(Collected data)
▼▼▼

Lemma v2_changes_reach_the_file_witness :
  let s' := V2Cache.run_op Demo.clock (V2Cache.OpDelete "a") Demo.v2_on_disk in
  V2Cache.files (V2Cache.world s') "cache.json"
  = Some (v2_snapshot (V2Cache._cache s')).
Proof.
  destruct (v2_changes_reach_the_file Demo.clock (V2Cache.OpDelete "a")
              Demo.v2_on_disk "cache.json") as (Hfile & _).
  - distinct_keys.
  - reflexivity.
  - reflexivity.
  - discriminate.
  - reflexivity.
  - apply Hfile. reflexivity.
Defined.

Lemma v2_restart_restores_witness :
  let s2 := V2Cache.Cache_init Demo.clock 1 None (Some "cache.json") true
              (V2Cache.world Demo.v2_on_disk) in
  OrderedDict.keys (V2Cache._cache s2) = ["a"; "b"].
Proof.
  destruct (v2_restart_restores Demo.clock Demo.v2_on_disk "cache.json" 1 None)
    as (Hcache & _).
  - distinct_keys.
  - unfold keys_agree. simpl. repeat constructor.
  - discriminate.
  - reflexivity.
  - cbv zeta. rewrite Hcache. reflexivity.
Defined.

Lemma v2_get_stats_reports_witness :
  let s := V2Cache.run_ops Demo.clock
             [V2Cache.OpSet "a" "1" None; V2Cache.OpSet "b" "2" (Some 5);
              V2Cache.OpGet "a" "none"] Demo.v2_empty3 in
  let report := fst (V2Cache.get_stats Demo.clock s) in
  fst (fst report) = Z.of_nat (length (snd report))
  /\ snd (fst report) = 3
  /\ map V2Cache.report_key (snd report) = fst (V2Cache.keys Demo.clock s).
Proof.
  destruct (v2_get_stats_reports Demo.clock
              [V2Cache.OpSet "a" "1" None; V2Cache.OpSet "b" "2" (Some 5);
               V2Cache.OpGet "a" "none"] Demo.v2_empty3)
    as (Hsize & _ & Hmax & Hkeys & _).
  - steady_clock.
  - reflexivity.
  - split; [exact Hsize|]. split; [exact Hmax | exact Hkeys].
Defined.

Lemma v1_cleanup_expired_counts_witness :
  let r := V1Cache.cleanup_expired Demo.fast Demo.v1_stale in
  OrderedDict.keys (V1Cache._store (snd r)) = ["keep"]
  /\ fst r = V1Cache.Ok 1.
Proof.
  destruct (v1_cleanup_expired_counts Demo.fast Demo.v1_stale)
    as (Hstore & _ & Hret).
  - simpl. repeat constructor; simpl; intuition discriminate.
  - split; [rewrite Hstore; reflexivity | rewrite Hret; reflexivity].
Defined.

(** ** Values that JSON cannot encode, on concrete caches *)

(** In the third version [set('s', {'1'})] returns [True] and stores the
    set, but the save fails: the storage file still holds the earlier
    snapshot, the temporary file is left behind, and a restart does not
    find ["s"]. *)
Example set_of_unencodable_value :
  let r := set Demo.clock (KStr "s") (Demo.PySet ["1"]) None Demo.py_on_disk in
  let s2 := Cache_init Demo.clock
              (Some (mkConfig 3 None (Some "cache.json") true true))
              (world (snd r)) in
  fst r = Return true
  /\ OrderedDict.keys (_cache (snd r)) = ["t"; "s"]
  /\ files (world (snd r)) "cache.json" = files (world Demo.py_on_disk) "cache.json"
  /\ files (world (snd r)) "cache.json.tmp" = Some NotJSON
  /\ OrderedDict.keys (_cache s2) = ["t"].
Proof. repeat split. Qed.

▲▲▲

Look through the entries and find each line that has the string "OrderedDict". Copy those lines.

  OrderedDict.keys (V2Cache._cache s2) = ["a"; "b"].
  OrderedDict.keys (V1Cache._store (snd r)) = ["keep"]
  /\ OrderedDict.keys (_cache (snd r)) = ["t"; "s"]
  /\ OrderedDict.keys (_cache s2) = ["t"].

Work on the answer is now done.